— REQUIRED WORK —
In the entries below, find the line with "assert (x ≠ y) as" and print exactly every line from there up to and including the line with "the pandas cleaning", with no other lines.

— DATASET EXCERPTS —
(** *** The order of group values *)

Lemma key_leb_total a b : key_leb a b = true ∨ key_leb b a = true.
Proof.
  destruct a as [x|x], b as [y|y]; simpl; auto.
  - destruct (decide (x ≤ y)).
    + left. by apply bool_decide_eq_true.
    + right. apply bool_decide_eq_true. lia.
  - apply String.leb_total.
Qed.

Lemma key_leb_antisym a b : key_leb a b = true → key_leb b a = true → a = b.
Proof.
  destruct a as [x|x], b as [y|y]; simpl; try done.
  - intros ?%bool_decide_eq_true ?%bool_decide_eq_true. f_equal. lia.
  - intros H1 H2. f_equal. by apply String.leb_antisym.
Qed.

Lemma merge_sort_two (x y : key) :
  merge_sort key_le [x; y] = if key_leb x y then [x; y] else [y; x].
Proof.
  unfold merge_sort. simpl.
  destruct (decide (key_le x y)) as [Hle|Hle]; unfold key_le in Hle.
  - by rewrite Hle.
  - by apply not_true_is_false in Hle as ->.
Qed.

(** The groups of a column in which exactly the two distinct values [a]
    and [b] occur. *)
Lemma group_keys_pair labs a b :
  a ≠ b →
  (∀ k, Some k ∈ labs ↔ k = a ∨ k = b) →
  group_keys labs = if key_leb a b then [a; b] else [b; a].
Proof.
  intros Hne Hin. unfold group_keys.
  pose proof (NoDup_remove_dups (omap id labs)) as Hnd.
  assert (∀ k, k ∈ remove_dups (omap id labs) ↔ k = a ∨ k = b) as Hel.
  { intros k. rewrite elem_of_remove_dups, list_elem_of_omap. rewrite <- Hin.
    split; [by intros ([?|] & ? & ?); simplify_eq/=|]. intros ?. by exists (Some k). }
  destruct (remove_dups (omap id labs)) as [|x [|y [|z l]]].
  - exfalso. eapply (elem_of_nil a), Hel. by left.
  - exfalso. assert (a = x) by (apply list_elem_of_singleton, Hel; by left).
    assert (b = x) by (apply list_elem_of_singleton, Hel; by right). congruence.
  - rewrite merge_sort_two.
    apply NoDup_cons in Hnd as [Hxy _].
    assert (x ≠ y) as Hxy' by (intros ->; apply Hxy; by left).
    assert (x = a ∨ x = b) as Hx by (apply Hel; by left).
    assert (y = a ∨ y = b) as Hy by (apply Hel; right; by left).
    destruct Hx as [->| ->], Hy as [->| ->]; try done.
    destruct (key_leb b a) eqn:Hba, (key_leb a b) eqn:Hab; try done.
    + by destruct (Hne (key_leb_antisym a b Hab Hba)).
    + destruct (key_leb_total a b); congruence.
  - exfalso.
    apply NoDup_cons in Hnd as [Hx Hnd]. apply NoDup_cons in Hnd as [Hy Hnd].
    apply NoDup_cons in Hnd as [Hz _].
    assert (x ∈ x :: y :: z :: l) as Hx' by (by left).
    assert (y ∈ x :: y :: z :: l) as Hy' by (right; by left).
    assert (z ∈ x :: y :: z :: l) as Hz' by (right; right; by left).
    apply Hel in Hx', Hy', Hz'.
    assert (x ≠ y) by (intros ->; apply Hx; by left).
    assert (x ≠ z) by (intros ->; apply Hx; right; by left).
    assert (y ≠ z) by (intros ->; apply Hy; by left).
    destruct Hx', Hy', Hz'; congruence.
Qed.
(** * The Hugging Face example notebook of pytorch-widedeep

    A shallow embedding of
    [examples/notebooks/20_Using_huggingface_within_widedeep.ipynb]:
    the pandas cleaning cells, the class-balanced subsampling, the two
    ways of calling the tokenizer wrapper, the model construction, the
    training call and the evaluation cell.

    - Pandas frames are rectangular tables of cells with a row label
      (the index) per row.  Python exceptions are values of [exn] carried
      by the [result] monad; the notebook has no [try], so every cell is a
      plain sequence of binds.
    - [int64] columns are integers of [Z] with the wrap-around written
      out ([wrap64]).
    - Random draws ([DataFrame.sample]) read an explicit stream of raw
      draws, so a statement quantified over the stream covers every
      outcome of the draw.
    - Frames whose column labels repeat are outside the model (pandas
      then answers [df[name]] with a frame instead of a series): the
      statements about frames assume [NoDup] on the labels, and a label
      is looked up by its position ([col_pos]). *)

From Stdlib Require Import ZArith Lia Ascii String.
From stdpp Require Import base option list sorting strings.

Local Open Scope nat_scope.

(** ** Python values and exceptions *)

Module Py.

(** The exceptions the libraries raise in the cells modelled below. *)
Inductive exn : Type :=
| KeyError (key : string)
| AttributeError (attr : string)
| TypeError
| IndexError
| ValueError.

Inductive result (A : Type) : Type :=
| Ok (a : A)
| Raise (e : exn).
Arguments Ok {A} a.
Arguments Raise {A} e.

Definition bind {A B} (m : result A) (k : A → result B) : result B :=
  match m with
  | Ok a => k a
  | Raise e => Raise e
  end.
(** * Mason: the boskos recycling pipeline (boskos/mason/mason.go)

    A shallow embedding of the four pipeline stages of Mason (recycleAll,
    fulfillAll, cleanAll, freeAll), of the request predicate isFulFilled, of
    RegisterConfigConverter and of ValidateConfig, together with the
    properties of the stages and of their loops.

    Conventions.
    - Go maps are [gmap]s; a Go [range] over a map visits the entries in an
      order that Go leaves unspecified, which is the class [MapOrder].
    - Go's [int] is taken to be 64 bits wide; additions wrap ([int_add]).
    - A Go [error] is an [option error], [None] being [nil].
    - The broker client and the config storage are interfaces: the stages
      are written over any implementation (classes [boskosClient] and
      [Storage]); every call to the client and every logrus line is recorded
      as an [event], in program order. *)

From Stdlib Require Import ZArith Lia Ascii.
From stdpp Require Import gmap strings list fin_maps.

Local Open Scope string_scope.
Local Open Scope list_scope.

(* ===================================================================== *)
(** ** Package common: the data the stages exchange *)
(* ===================================================================== *)

Module common.

(** Modelled from the spec: the state tags of boskos/common ("Dirty / free /
    cleaning / leased: broker state tags in the resource lifecycle"); the
    package is outside mason.go. *)
Definition Free : string := "free".
Definition Dirty : string := "dirty".
Definition Cleaning : string := "cleaning".
Definition Leased : string := "leased".

(** [common.UserData] is a [map[string]string]; [None] is the nil map. *)
Definition UserData : Type := option (gmap string string).

(** [common.LeasedResources] is a [[]string]; [None] is the nil slice. *)
Definition LeasedResources : Type := option (list string).

(** [common.Resource], with the fields mason.go reads. *)
Record Resource : Type := mkResource {
  rType : string;
  rName : string;
  rState : string;
  rUserData : UserData
}.

(** [common.ConfigType]: the constructor descriptor. *)
Record ConfigType : Type := mkConfigType {
  ctType : string;
  ctContent : string
}.

(** [common.ResourcesConfig], with the fields mason.go reads: [c.Name],
    [c.Config] and [c.Needs].  mason.go uses the name of a config as the
    type of the primary resource it governs ([GetConfig(res.Type)],
    [Acquire(c.Name, ...)], [configNames[res.Type]]). *)
Record ResourcesConfig : Type := mkResourcesConfig {
  cName : string;
  cConfig : ConfigType;
  cNeeds : gmap string Z
}.
(** The quiz_history rows of the submissions that were answered with
    success in the course of [events], in the order of their requests. *)
Fixpoint accepted_rows (events : list event) (p : process)
  : list quiz_history_row :=
  match events with
  | [] => []
  | ev :: rest =>
      match ev with
      | Request now (PostSubmitQuiz s) =>
          match fst (respond now (PostSubmitQuiz s) p) with
          | Return _ =>
              [{| qh_id := QuizSubmission.quiz_id s;
                  qh_user_id := QuizSubmission.user_id s;
                  qh_subject := QuizSubmission.subject s;
                  qh_score :=
                    Z.min 90
                      (Z.max 60 (hash (QuizSubmission.user_id s) mod 40 + 60));
                  qh_total_questions :=
                    Z.of_nat (List.length (QuizSubmission.answers s));
                  qh_timestamp := isoformat now |}]
          | Raise _ => []
          end
      | _ => []
      end ++ accepted_rows rest (step ev p)
  end.

End Process.

(** ** Scenarios for the examples *)

Module Scenario.

(** A submission, the same submission again, a creation and a stats request
    for an identifier nobody has. *)
Definition trace : list (datetime * request) :=
  [(Sample.morning, PostSubmitQuiz Sample.submission);
   (Sample.clock, PostSubmitQuiz Sample.submission);
   (Sample.clock, PostCreateUser Sample.ana);
   (Sample.clock, GetUserStats "nobody")].

(** Another user named Ana, with other subjects and another grade. *)
Definition ana_again : User.t :=
  {| User.name := "Ana";
     User.subjects := ["Physics"; "Art"];
     User.grade_level := "11" |}.

(** A second quiz request of user "u1", on another topic. *)
Definition geometry_quiz : QuizRequest.t :=
  {| QuizRequest.subject := "Math";
     QuizRequest.topic := "Geometry";
     QuizRequest.difficulty := "hard";
     QuizRequest.num_questions := 5;
     QuizRequest.user_id := "u1" |}.

(** The store after Ana was created at [Sample.clock]. *)
Definition with_ana : database :=
  snd (create_user (R := Sample.quiet) Sample.clock Sample.ana init_db).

— OUTPUT FOR THIS TASK —
    assert (x ≠ y) as Hxy' by (intros ->; apply Hxy; by left).
    assert (x = a ∨ x = b) as Hx by (apply Hel; by left).
    assert (y = a ∨ y = b) as Hy by (apply Hel; right; by left).
    destruct Hx as [->| ->], Hy as [->| ->]; try done.
    destruct (key_leb b a) eqn:Hba, (key_leb a b) eqn:Hab; try done.
    + by destruct (Hne (key_leb_antisym a b Hab Hba)).
    + destruct (key_leb_total a b); congruence.
  - exfalso.
    apply NoDup_cons in Hnd as [Hx Hnd]. apply NoDup_cons in Hnd as [Hy Hnd].
    apply NoDup_cons in Hnd as [Hz _].
    assert (x ∈ x :: y :: z :: l) as Hx' by (by left).
    assert (y ∈ x :: y :: z :: l) as Hy' by (right; by left).
    assert (z ∈ x :: y :: z :: l) as Hz' by (right; right; by left).
    apply Hel in Hx', Hy', Hz'.
    assert (x ≠ y) by (intros ->; apply Hx; by left).
    assert (x ≠ z) by (intros ->; apply Hx; right; by left).
    assert (y ≠ z) by (intros ->; apply Hy; by left).
    destruct Hx', Hy', Hz'; congruence.
Qed.
(** * The Hugging Face example notebook of pytorch-widedeep

    A shallow embedding of
    [examples/notebooks/20_Using_huggingface_within_widedeep.ipynb]:
    the pandas cleaning cells, the class-balanced subsampling, the two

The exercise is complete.